How predictive are generic ballot polls when it comes to forecasting the outcome of an election? In this week’s Political Edge, we review a new analysis on the predicative power of the generic ballot and look at what it will take for President Trump to win Pennsylvania in 2020.
The Predictive Power Of The Generic Ballot
In the 2018 midterm election, the congressional generic ballot question, which asks voters which party’s candidate they’d support for Congress (versus asking about a specific candidate), proved to be fairly predicative of the political environment. On election day last year, generic Democrats held an 8.7-point lead over generic Republicans. According to RealClearPolitics’ average, Democrats currently hold a 7.5-point lead. A 2017 analysis by FiveThirtyEight found that the “the generic congressional ballot is one of the most accurate predictors of who will get the most votes for Congress in a midterm election.”
Using the same methodology from 2017, FiveThirtyEight’s Nathaniel Rakich recently published an analysis looking at the predictive power of the generic ballot in presidential election years. Looking at generic polling averages on election day dating back to 1996, he found that they only missed by an average of two percentage points.
Rakich found that early generic-ballot polls more than a year before a presidential election also have some predictive power. Averaging polls from between January and June of the year before an election, Rakich demonstrates that “the national House popular vote in presidential cycles has usually wound up within a few points of those early polls.”
The analysis serves as a good reminder to keep an eye on how the generic vote is trending. As we get closer to election day, it could give analysts an idea of who may ultimately win control of the House.
Watching Pennsylvania
Pennsylvania played a critical role in President Trump’s 2016 election and it’s almost assuredly to be a must-win state for him again in 2020. In fact, America First, the main super PAC supporting the president’s reelection campaign, has already announced a $300 million investment in six “must-win” states, which include Pennsylvania. So what will it take for the president capture the keystone state once again? The Philadelphia Inquirer dug into the numbers to find out.

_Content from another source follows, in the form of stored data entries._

(** One pass through the body of [while True]. *)
Definition loop_body (G : globals) : result (status * globals) :=
  '(gradient, loss) <- get_gradient G (w G) (X G) (y G) ;;
  update G gradient loss.

Fixpoint gradient_descent (fuel : nat) (G : globals)
  : result (status * globals) :=
  match fuel with
  | O => Ok (RUNNING, G)
  | S fuel' =>
      '(st, G') <- loop_body G ;;
      match st with
      | CONVERGED => Ok (CONVERGED, G')
      | RUNNING => gradient_descent fuel' G'
      end
  end.

(** *** Concrete inputs

    A decimal literal denotes the nearest binary64 number, as it does in
    Python. *)

Local Set Warnings "-inexact-float".

(** The example of the specification: features [[1,0],[0,1]], weights
    [2,-3.4] and bias 0 predict the targets [2,-3.4] exactly. *)
Definition exact_example : globals :=
  initial [2; -3.4] 0 (mkMatrix 2 [[1; 0]; [0; 1]]) [2; -3.4] 0.01 1e-3.



(** Well-shaped data without a sample, entered with learning rate 0. *)
Definition no_sample_example : globals :=
  initial [2; -3.4] 4.2 (mkMatrix 2 []) [] 0 1e-3.

End F64.
(* ------------------------------------------------------------------ *)
(** ** Tactics *)

(** Closed equations between computed results: the entries are canonical
    rationals, equal as soon as their fractions are. *)
Ltac qc_eq :=
  vm_compute;
  repeat (reflexivity || (apply Qc_is_canon; reflexivity) || f_equal).

(* ------------------------------------------------------------------ *)
(** ** Lists *)

Section ListFacts.

Context {A B C : Type}.

Lemma map2_length (f : A -> B -> C) l1 l2 :
  length l1 = length l2 -> length (map2 f l1 l2) = length l1.
Proof.
  revert l2; induction l1 as [|a l1 IH]; intros [|b l2] H; simpl in *;
    try discriminate; auto.
Qed.

Lemma map2_repeat_r (f : A -> B -> C) l b :
  map2 f l (repeat b (length l)) = map (fun a => f a b) l.
Proof. induction l as [|a l IH]; simpl; [reflexivity | now rewrite IH]. Qed.

Lemma map2_repeat_l (f : A -> B -> C) a l :
  map2 f (repeat a (length l)) l = map (f a) l.
Proof. induction l as [|b l IH]; simpl; [reflexivity | now rewrite IH]. Qed.

Lemma zipWithM_pure (f : A -> B -> C) l1 l2 :
  zipWithM (fun x y => Ok (f x y)) l1 l2 = Ok (map2 f l1 l2).
Proof.
  revert l2; induction l1 as [|a l1 IH]; intros [|b l2]; simpl; auto.
  now rewrite IH.
Qed.

End ListFacts.

Lemma map_nth_seq {A : Type} (l : list A) (d : A) :
  map (fun i => nth i l d) (seq O (length l)) = l.
Proof.
  apply nth_ext with (d := d) (d' := d).
  - now rewrite length_map, length_seq.
  - intros i Hi. rewrite length_map, length_seq in Hi.
    rewrite (nth_indep _ d (nth O l d)) by now rewrite length_map, length_seq.
    rewrite (map_nth (fun i => nth i l d)), seq_nth by assumption.
    reflexivity.
Qed.

(* ------------------------------------------------------------------ *)
(** ** Broadcasting on the shapes the notebook meets *)

Section Broadcast.

Variable f : Qc -> Qc -> Qc.

Lemma bvec_same u v :
  length u = length v -> bvec f u v = Ok (map2 f u v).
Proof.
  intros H. unfold bvec, bcast2.
  rewrite H, Nat.eqb_refl. apply zipWithM_pure.
Qed.

Lemma bvec_scalar_r u t : bvec f u [t] = Ok (map (fun a => f a t) u).
Proof.
  unfold bvec, bcast2.
  destruct (Nat.eqb_spec (length u) (length [t])) as [E|E].
  - destruct u as [|a [|? ?]]; simpl in E; try discriminate. reflexivity.
  - rewrite zipWithM_pure.
    destruct u as [|a [|a' u]]; simpl in E; try congruence;
      simpl; now rewrite ?map2_repeat_r.
Qed.

Lemma bvec_scalar_l x v : bvec f [x] v = Ok (map (f x) v).
Proof.
  unfold bvec, bcast2.
  destruct (Nat.eqb_spec (length [x]) (length v)) as [E|E].
  - destruct v as [|b [|? ?]]; simpl in E; try discriminate. reflexivity.
  - now rewrite zipWithM_pure, map2_repeat_l.
Qed.

Lemma bvec_mismatch u v :
  length u <> length v -> length u <> 1%nat -> length v <> 1%nat ->
  bvec f u v = Raise ValueError.
Proof.
  intros E Hu Hv. unfold bvec, bcast2.
  destruct (Nat.eqb_spec (length u) (length v)); [contradiction|].
  destruct u as [|a [|a' u]], v as [|c [|c' v]]; simpl in *;
    try congruence; reflexivity.
Qed.

Lemma bdim_same n : bdim n n = Ok n.
Proof. unfold bdim. now rewrite Nat.eqb_refl. Qed.

Lemma bdim_1_r n : bdim n 1 = Ok n.
Proof.
  unfold bdim. destruct (Nat.eqb_spec n 1); [now subst | reflexivity].
Qed.

Lemma bdim_1_l n : bdim 1 n = Ok n.
Proof.
  unfold bdim. destruct (Nat.eqb_spec 1 n); [now subst | reflexivity].
Qed.

Lemma bop_A0_A0 x t : bop f (A0 x) (A0 t) = Ok (A0 (f x t)).
Proof. reflexivity. Qed.

Lemma bop_A1_A1 u v :
  length u = length v -> bop f (A1 u) (A1 v) = Ok (A1 (map2 f u v)).
Proof.
  intros H. unfold bop; simpl. rewrite H, bdim_same; simpl.
  unfold bcast2; simpl. now rewrite bvec_same.
Qed.

Lemma bop_A1_A0 u t :
  bop f (A1 u) (A0 t) = Ok (A1 (map (fun a => f a t) u)).
Proof.
  unfold bop; simpl. rewrite bdim_1_r; simpl.
  unfold bcast2; simpl. now rewrite bvec_scalar_r.
Qed.

Lemma bop_A0_A1 x v : bop f (A0 x) (A1 v) = Ok (A1 (map (f x) v)).
Proof.
  unfold bop; simpl. rewrite bdim_1_l; simpl.
  unfold bcast2; simpl. now rewrite bvec_scalar_l.
Qed.

Lemma bop_A1_singleton_r u t :
  bop f (A1 u) (A1 [t]) = Ok (A1 (map (fun a => f a t) u)).
Proof.
  unfold bop; simpl. rewrite bdim_1_r; simpl.
  unfold bcast2; simpl. now rewrite bvec_scalar_r.
Qed.

Lemma bop_A1_singleton_l x v :
  bop f (A1 [x]) (A1 v) = Ok (A1 (map (f x) v)).
Proof.
  unfold bop; simpl. rewrite bdim_1_l; simpl.
  unfold bcast2; simpl. now rewrite bvec_scalar_l.
Qed.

Hold Onto Post-Industrial Counties And Rural Areas He Won In 2016: “Nationally, Trump has accelerated a political realignment: historically Democratic, small urban communities hit by economic change and rural areas shifting toward the Republicans, and traditionally Republican suburbs moving toward Democrats. Pennsylvania has seen both. Consider Erie County, one of the most drastic examples. Barack Obama easily won the county in the state’s northwest corner in 2012. Four years later, it turned narrowly red, thanks to a 21,000-vote swing toward Trump — nearly half of the margin that decided the entire state. The switch mirrored swings in other counties such as Luzerne, which saw a 32,000-vote shift toward the GOP compared to 2012, Lackawanna (23,000-vote shift), Northampton (11,000 votes) and Westmoreland (16,000), to name just a few.”
Mitigate The Democratic Suburb Surge: “If Trump changed the political landscape in smaller urban counties in 2016, he did the same in suburban ones — but there it shifted against him; Democrats see evidence that they have expanded on those gains… Consider Chester County, which narrowly supported Republican Mitt Romney in 2012, but gave Hillary Clinton a 26,000 vote edge in 2016. Two years later it elected a Democrat to Congress for the first time in recent memory, part of a wave that saw Democrats win almost every suburban congressional seat in the state….In Western Pennsylvania, Democrat Conor Lamb won a House seat in a district that Trump had won by 20 percentage points, thanks to a strong showing in previously red suburbs. His special election victory was backed up in 2018 by a win by state Sen. Pam Iovino who captured another longtime GOP seat in suburban Pittsburgh.”